**Aim of the exercise**
Output must match the records, character for character.

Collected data
%%
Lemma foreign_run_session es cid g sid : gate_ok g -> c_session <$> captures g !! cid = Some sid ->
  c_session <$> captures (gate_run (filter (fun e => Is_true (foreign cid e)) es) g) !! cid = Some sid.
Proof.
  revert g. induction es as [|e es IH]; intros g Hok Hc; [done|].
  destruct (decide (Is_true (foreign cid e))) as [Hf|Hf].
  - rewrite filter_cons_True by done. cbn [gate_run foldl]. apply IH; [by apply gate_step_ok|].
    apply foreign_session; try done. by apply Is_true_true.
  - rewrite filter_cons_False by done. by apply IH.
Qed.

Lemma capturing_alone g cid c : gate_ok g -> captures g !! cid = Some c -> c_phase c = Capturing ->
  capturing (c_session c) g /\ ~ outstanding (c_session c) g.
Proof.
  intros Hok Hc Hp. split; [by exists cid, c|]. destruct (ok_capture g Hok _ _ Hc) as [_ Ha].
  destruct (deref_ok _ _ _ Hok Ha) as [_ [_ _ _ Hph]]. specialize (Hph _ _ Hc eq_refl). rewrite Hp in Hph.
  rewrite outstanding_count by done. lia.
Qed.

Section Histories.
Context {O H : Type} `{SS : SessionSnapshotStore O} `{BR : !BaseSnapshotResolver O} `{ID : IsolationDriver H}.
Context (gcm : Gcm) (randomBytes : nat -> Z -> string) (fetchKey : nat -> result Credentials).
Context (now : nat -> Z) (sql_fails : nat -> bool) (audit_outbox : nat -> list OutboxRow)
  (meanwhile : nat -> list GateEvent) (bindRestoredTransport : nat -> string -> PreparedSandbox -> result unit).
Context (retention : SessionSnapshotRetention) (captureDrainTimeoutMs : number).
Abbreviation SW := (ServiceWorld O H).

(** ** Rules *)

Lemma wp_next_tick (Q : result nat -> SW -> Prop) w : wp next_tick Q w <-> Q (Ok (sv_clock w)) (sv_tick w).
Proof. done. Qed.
%%
**Task answer**
Lemma foreign_run_session es cid g sid : gate_ok g -> c_session <$> captures g !! cid = Some sid ->
  c_session <$> captures (gate_run (filter (fun e => Is_true (foreign cid e)) es) g) !! cid = Some sid.
Proof.
  revert g. induction es as [|e es IH]; intros g Hok Hc; [done|].
  destruct (decide (Is_true (foreign cid e))) as [Hf|Hf].
  - rewrite filter_cons_True by done. cbn [gate_run foldl]. apply IH; [by apply gate_step_ok|].
    apply foreign_session; try done. by apply Is_true_true.
  - rewrite filter_cons_False by done. by apply IH.
Qed.

Lemma capturing_alone g cid c : gate_ok g -> captures g !! cid = Some c -> c_phase c = Capturing ->
  capturing (c_session c) g /\ ~ outstanding (c_session c) g.
Proof.
  intros Hok Hc Hp. split; [by exists cid, c|]. destruct (ok_capture g Hok _ _ Hc) as [_ Ha].
  destruct (deref_ok _ _ _ Hok Ha) as [_ [_ _ _ Hph]]. specialize (Hph _ _ Hc eq_refl). rewrite Hp in Hph.
  rewrite outstanding_count by done. lia.
Qed.

Section Histories.
Context {O H : Type} `{SS : SessionSnapshotStore O} `{BR : !BaseSnapshotResolver O} `{ID : IsolationDriver H}.
Context (gcm : Gcm) (randomBytes : nat -> Z -> string) (fetchKey : nat -> result Credentials).
Context (now : nat -> Z) (sql_fails : nat -> bool) (audit_outbox : nat -> list OutboxRow)
  (meanwhile : nat -> list GateEvent) (bindRestoredTransport : nat -> string -> PreparedSandbox -> result unit).
Context (retention : SessionSnapshotRetention) (captureDrainTimeoutMs : number).
Abbreviation SW := (ServiceWorld O H).

(** ** Rules *)

Lemma wp_next_tick (Q : result nat -> SW -> Prop) w : wp next_tick Q w <-> Q (Ok (sv_clock w)) (sv_tick w).
Proof. done. Qed.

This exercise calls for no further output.